Data extract |
Lemma valid_service_PyTrue pol ss :
  valid_service pol ss = PyTrue
  ↔ (¬ ∃ x, x ∈ ss ∧ x ∈ excludes pol)
    ∧ (includes pol = [] ∨ ∃ x, x ∈ ss ∧ x ∈ includes pol).
Proof.
  unfold valid_service.
  destruct (return_if_any_in PyFalse (excludes pol) ss) as [w |] eqn:E.
  - apply return_if_any_in_Some in E as (-> & x & Hx & Hy).
    split; [done |]. intros (Hno & _). destruct Hno. by exists x.
  - apply return_if_any_in_None in E.
    assert (¬ ∃ x, x ∈ ss ∧ x ∈ excludes pol) as Hno.
    { intros (x & Hx & Hy). destruct E. by exists x. }
    destruct (includes pol) as [| a inc] eqn:Hinc.
    + split; [| done]. intros _. split; [done | by left].
    + destruct (return_if_any_in PyTrue (a :: inc) ss) as [w |] eqn:E'.
      * apply return_if_any_in_Some in E' as (-> & x & Hx & Hy).
        split; [| done]. intros _. split; [done |]. right. by exists x.
      * apply return_if_any_in_None in E'. split; [done |].
        intros (_ & [? | (x & Hx & Hy)]); [done |]. destruct E'. by exists x.
Qed.

(** C4: [valid_service] returns [False] when one of the given services is
    excluded; otherwise [True] when nothing is included or one of the given
    services is included; otherwise it is false in the [if] that calls it
    (the body ends and yields [None]).  With [S3] excluded, the two-entry
    feed of one prefix gives no row. *)
Theorem valid_service_iff (pol : policy) (ss : list string) :
  (valid_service pol ss = PyFalse ↔ ∃ x, x ∈ ss ∧ x ∈ excludes pol)
  ∧ (valid_service pol ss = PyTrue
     ↔ (¬ ∃ x, x ∈ ss ∧ x ∈ excludes pol)
       ∧ (includes pol = [] ∨ ∃ x, x ∈ ss ∧ x ∈ includes pol))
  ∧ (truthy (valid_service pol ss) = false
     ↔ (∃ x, x ∈ ss ∧ x ∈ excludes pol)
       ∨ (includes pol ≠ [] ∧ ¬ ∃ x, x ∈ ss ∧ x ∈ includes pol))
  ∧ annotations (mkPolicy [] ["S3"] []) feed1 []
    = Ok [] [["us-east-1"; "us-east-1"]; ["AMAZON"; "S3"]].
Proof.
  split; [apply valid_service_PyFalse |].
  split; [apply valid_service_PyTrue |].
  split; [| by vm_compute].
  pose proof (valid_service_PyFalse pol ss) as HF.
  pose proof (valid_service_PyTrue pol ss) as HT.
  destruct (valid_service pol ss) eqn:E; simpl.
  - split; [done |]. destruct HT as [HT _].
    destruct (HT eq_refl) as (Hno & Hinc).
    intros [Hex | (Hne & Hnone)]; [done |]. by destruct Hinc.
  - split; [| done]. intros _. left. by apply HF.
  - split; [| done]. intros _.
    assert (¬ ∃ x, x ∈ ss ∧ x ∈ excludes pol) as Hno.
    { intros Hex. by apply HF in Hex. }
    right. split.
    + intros Hnil. assert (PyNone = PyTrue) by (apply HT; auto). done.
    + intros Hex. assert (PyNone = PyTrue) by (apply HT; auto). done.
Qed.
Lemma class_name_total_witness :
  Resource_enum.class_name codelist = "codelist" ∧
  Resource_enum.class_name dataflow = "DataflowDefinition".
Proof.
  split.
  - apply (proj2 (proj2 (proj2 (proj2 (class_name_total codelist)))));
      discriminate.
  - apply (proj1 (proj2 (proj2 (proj2 (class_name_total dataflow))))).
    reflexivity.
Defined.

Lemma from_obj_cases (s : string) :
  Resource_enum.from_obj s =
    match od_get s VALUE with
    | Some key => match Resource_enum.getitem key with
                  | Some r => Ok r
                  | None => Raise (KeyError (KName key))
                  end
    | None => match Resource_enum.getitem s with
              | Some r => Ok r
              | None => Raise (KeyError (KName s))
              end
    end.
Proof.
  unfold Resource_enum.from_obj, od_get_default.
  by destruct (od_get s VALUE).
Qed.

Lemma VALUE_values_are_members (s key : string) :
  od_get s VALUE = Some key → ∃ r, Resource_enum.getitem key = Some r.
Proof.
  rewrite VALUE_eq. simpl. repeat case_decide; intros; simplify_eq.
  - by exists dataflow.
  - by exists datastructure.
Qed.

(** C8: [Resource.from_obj] inverts [Resource.class_name]: an object whose
    class is named [class_name(r)] is mapped back to [r]; [VALUE] is the
    inverse table of [CLASS_NAME]; and [from_obj] fails, with the
    enumeration's [KeyError], exactly when the class name is neither a key
    of [VALUE] nor the name of a member. *)
Theorem from_obj_class_name :
  (∀ r, Resource_enum.from_obj (Resource_enum.class_name r) = Ok r) ∧
  (∀ k v, od_get k CLASS_NAME = Some v ↔ od_get v VALUE = Some k) ∧
  (∀ s, (∃ e, Resource_enum.from_obj s = Raise e) ↔
        (od_get s VALUE = None ∧ ∀ r, Resource_enum.name r ≠ s)) ∧
  (∀ s e, Resource_enum.from_obj s = Raise e → e = KeyError (KName s)).
Proof.
  split; [by intros []|]. split.
  { intros k v. rewrite VALUE_eq. unfold CLASS_NAME. simpl.
    repeat case_decide; split; intros; simplify_eq; done. }
  split.
  - intros s. rewrite from_obj_cases. split.
    + intros [e He]. destruct (od_get s VALUE) as [key|] eqn:EV.
      * apply VALUE_values_are_members in EV as [r Hr].
        rewrite Hr in He. discriminate.
      * split; [done|]. apply getitem_None.
        by destruct (Resource_enum.getitem s).
    + intros [HV Hn]. rewrite HV. apply getitem_None in Hn. rewrite Hn.
      by eexists.
  - intros s e. rewrite from_obj_cases.
    destruct (od_get s VALUE) as [key|] eqn:EV.
    + apply VALUE_values_are_members in EV as [r Hr]. by rewrite Hr.
    + destruct (Resource_enum.getitem s); intros; by simplify_eq.
Qed.

Lemma from_obj_class_name_witness :
  Resource_enum.from_obj "Foo" = Raise (KeyError (KName "Foo")) ∧
  Resource_enum.from_obj "DataflowDefinition" = Ok dataflow.
Proof.
  destruct from_obj_class_name as (Hinv & _ & Hfail & Hkey). split.
  - destruct (proj2 (Hfail "Foo")) as [e He].
    + split; [reflexivity|]. intros r; destruct r; vm_compute; discriminate.
    + rewrite He. f_equal. exact (Hkey "Foo" e He).
  - exact (Hinv dataflow).
Defined.

(** ** camelCase names *)

Lemma camelCase_other (c : ascii) (tl : string) :
  c ≠ "_"%char → camelCase (String c tl) = String c (camelCase tl).
Proof.
  intros Hc. destruct tl as [|c' tl']; [reflexivity|].
  cbn [camelCase]. by rewrite bool_decide_eq_false_2.
Qed.

Lemma camelCase_underscore_lower (c' : ascii) (tl' : string) :
  is_ascii_lower c' = true →
  camelCase (String "_" (String c' tl')) = String (ascii_upper c') (camelCase tl').
Proof. intros Hl. cbn [camelCase]. by rewrite bool_decide_eq_true_2, Hl. Qed.

Lemma camelCase_word (w rest : string) :
  no_underscore w = true → camelCase (w +:+ rest) = w +:+ camelCase rest.
Proof.
  induction w as [|c w IH]; [reflexivity|].
  cbn [no_underscore str_forallb]. intros [Hc Hw]%andb_true_iff.
  apply negb_true_iff, bool_decide_eq_false in Hc.
  change (String c w +:+ rest) with (String c (w +:+ rest)).
  rewrite camelCase_other by done.
  change (String c w +:+ camelCase rest) with (String c (w +:+ camelCase rest)).
  f_equal. by apply IH.
Qed.

Lemma append_cons (c : ascii) (x y : string) :
  String c x +:+ y = String c (x +:+ y).
Proof. reflexivity. Qed.

Lemma append_empty_r (x : string) : x +:+ "" = x.
Proof. induction x as [|c x IH]; [done|]. by rewrite append_cons, IH. Qed.

Lemma concat_empty_cons (x : string) (l : list string) :
  String.concat "" (x :: l) = x +:+ String.concat "" l.
Proof. destruct l; cbn [String.concat]; [by rewrite append_empty_r|done]. Qed.

Lemma camelCase_words (ws : list string) :
  Forall (λ w, no_underscore w = true ∧ str_head_is is_ascii_lower w = true) ws →
  camelCase (String.concat "" (map (λ w, "_" +:+ w) ws))
  = String.concat "" (map capitalize ws).
Proof.
  induction 1 as [|w ws [Hw Hh] _ IH]; [reflexivity|].
  cbn [map]. rewrite !concat_empty_cons.
  destruct w as [|c w]; [discriminate|].
  cbn in Hh. cbn [no_underscore str_forallb] in Hw.
  apply andb_true_iff in Hw as [_ Hw].
  change (camelCase (String "_" (String c (w +:+ String.concat "" (map (λ w, "_" +:+ w) ws))))
          = String (ascii_upper c) (w +:+ String.concat "" (map capitalize ws))).
  rewrite camelCase_underscore_lower by done.
  f_equal. rewrite camelCase_word by done. by rewrite IH.
Qed.

Lemma camelCase_snake_case (w : string) (ws : list string) :
  no_underscore w = true →
  Forall (λ w, no_underscore w = true ∧ str_head_is is_ascii_lower w = true) ws →
  camelCase (snake_case w ws) = lowerCamelCase w ws.
Proof.
  intros Hw Hws. unfold snake_case, lowerCamelCase.
  rewrite camelCase_word by done. by rewrite camelCase_words.
Qed.

Lemma camelCase_no_match (s : string) :
  has_underscore_lower s = false → camelCase s = s.
Proof.
  induction s as [|c tl IH]; [reflexivity|].
  destruct tl as [|c' tl']; [reflexivity|].
  cbn [has_underscore_lower camelCase].
  intros [Hc Htl]%orb_false_iff. rewrite Hc. f_equal. by apply IH.
Qed.

(** ** The handle methods *)

Lemma handle_Path_fst n vs d ps :
  (PathParameter_handle n vs d ps).1 = delete n ps.
Proof. unfold PathParameter_handle. by destruct (allowed _ _). Qed.

Lemma present_keys_elem n c (ps : gmap string PyVal) k :
  k ∈ present_keys n c ps ↔ (k = n ∨ k = c) ∧ is_Some (ps !! k).
Proof. unfold present_keys. rewrite <- elem_of_dom. set_solver. Qed.

Lemma handle_Query_fst n vs c ps :
  (QueryParameter_handle n vs c ps).1 = ps ∨
  ∃ k, (k = n ∨ k = c) ∧ (QueryParameter_handle n vs c ps).1 = delete k ps.
Proof.
  unfold QueryParameter_handle.
  destruct (elements (present_keys n c ps)) as [|k l] eqn:E; [by left|].
  case_bool_decide; [by left|].
  assert (k ∈ present_keys n c ps) as Hk.
  { apply elem_of_elements. rewrite E. by left. }
  apply present_keys_elem in Hk as [Hk [v Hv]]. rewrite Hv.
  right. exists k. split; [done|]. by destruct (allowed _ _).
Qed.

Lemma handle_PositiveInt_fst n vs c ps :
  (PositiveIntParam_handle n vs c ps).1 = (QueryParameter_handle n vs c ps).1.
Proof.
  unfold PositiveIntParam_handle.
  destruct (QueryParameter_handle n vs c ps) as [ps' [[|[k v0] l]|e]];
    cbn [fst]; try done.
  destruct (od_get _ _); [|done].
  destruct (py_le_int _ _) as [[]|]; done.
Qed.

Lemma delete_setdefault k v (ps : gmap string PyVal) :
  delete k (setdefault k v ps) = delete k ps.
Proof.
  unfold setdefault. destruct (ps !! k) eqn:E; [done|].
  by rewrite delete_insert_eq.
Qed.

Lemma handle_fst (p : Param) ps source :
  (handle p ps source).1 = ps ∨
  ∃ k, k ∈ Param_keys p ∧ (handle p ps source).1 = delete k ps.
Proof.
  destruct p as [n vs d|n vs d c|n vs d|n vs d c]; cbn [handle Param_keys].
  - right. exists n. split; [set_solver|]. apply handle_Path_fst.
  - destruct (handle_Query_fst n vs c ps) as [->|(k & Hk & ->)]; [by left|].
    right. exists k. split; [set_solver|done].
  - destruct source as [src|]; cbn [AgencyParam_handle]; [|by left].
    right. exists n. split; [set_solver|].
    by rewrite handle_Path_fst, delete_setdefault.
  - rewrite handle_PositiveInt_fst.
    destruct (handle_Query_fst n vs c ps) as [->|(k & Hk & ->)]; [by left|].
    right. exists k. split; [set_solver|done].
Qed.

Lemma handle_frame (p : Param) ps source k :
  k ∉ Param_keys p → (handle p ps source).1 !! k = ps !! k.
Proof.
  intros Hk. destruct (handle_fst p ps source) as [->|(k' & Hk' & ->)]; [done|].
  apply lookup_delete_ne. set_solver.
Qed.
(** X4: when the area total is a float, the recomputation never raises
    ZeroDivisionError: the tests of lines 43, 64 and 70 guard every
    division. The only exception it can raise is OverflowError. *)
Theorem X4_no_zero_division {L : Libm} (self : StatisticsPen) (a : float) (e : exn) :
  area (moments self) = PyFloat a ->
  snd (__update self) = Raise e ->
  e = OverflowError.
Proof.
  intros Ha. destruct (Py.truthy (area (moments self))) eqn:Ht.
  - rewrite (update_outcome self Ht). rewrite Ha in *.
    repeat match goal with
           | |- context [match ?r with Ok _ => _ | Raise _ => _ end] =>
               let E := fresh "E" in destruct r eqn:E
           end;
      try discriminate; intros [= <-];
      first [ eapply truediv_float_divisor; eassumption
            | eapply pow2_raises; eassumption ].
  - now rewrite (update_zero_area self Ht).
Qed.

Lemma X4_no_zero_division_witness :
  area (moments pen_far) = PyFloat 1 /\
  snd (__update pen_far) = Raise OverflowError /\
  OverflowError = OverflowError.
Proof.
  split; [reflexivity|]. split; [reflexivity|].
  apply (X4_no_zero_division pen_far 1 OverflowError); reflexivity.
Defined.

(** X5: on float totals with a nonzero area, the recomputation completes
    exactly when neither mean has a square out of range; otherwise it raises
    OverflowError. *)
Theorem X5_completes_unless_square_overflows {L : Libm}
        (a mx my mxx myy mxy : float) (st : Stats) :
  Py.truthy (PyFloat a) = true ->
  snd (__update (mkPen (totals a mx my mxx myy mxy) st)) =
  if square_overflows (mx / a) || square_overflows (my / a)
  then Raise OverflowError
  else Ok tt.
Proof.
  intros Ha. rewrite update_float_form by exact Ha.
  unfold from_quotients. rewrite !pow2_overflow.
  destruct (square_overflows (mx / a)), (square_overflows (my / a));
    reflexivity.
Qed.

Lemma X5_completes_witness :
  Py.truthy (PyFloat 1) = true /\
  square_overflows (0x1p600 / 1) = true /\
  snd (__update pen_far) = Raise OverflowError /\
  square_overflows (0.5 / 1) = false /\
  snd (__update pen_square) = Ok tt.
Proof.
  split; [reflexivity|]. split; [reflexivity|].
  split; [|split; [reflexivity|]].
  - exact (X5_completes_unless_square_overflows 1 0x1p600 0 1 1 0.5
             zero_stats eq_refl).
  - exact (X5_completes_unless_square_overflows 1 0.5 0.5
             0x1.5555555555555p-2 0x1.5555555555555p-2 0.25
             zero_stats eq_refl).
Defined.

Required action |
All that is wanted is an exact copy of the lines above from the one with "apply negb_true_iff, bool_decide_eq_false" through the one with "x +:+ String.concat", with both ends included.

Result of the exercise |
  apply negb_true_iff, bool_decide_eq_false in Hc.
  change (String c w +:+ rest) with (String c (w +:+ rest)).
  rewrite camelCase_other by done.
  change (String c w +:+ camelCase rest) with (String c (w +:+ camelCase rest)).
  f_equal. by apply IH.
Qed.

Lemma append_cons (c : ascii) (x y : string) :
  String c x +:+ y = String c (x +:+ y).
Proof. reflexivity. Qed.

Lemma append_empty_r (x : string) : x +:+ "" = x.
Proof. induction x as [|c x IH]; [done|]. by rewrite append_cons, IH. Qed.

Lemma concat_empty_cons (x : string) (l : list string) :
  String.concat "" (x :: l) = x +:+ String.concat "" l.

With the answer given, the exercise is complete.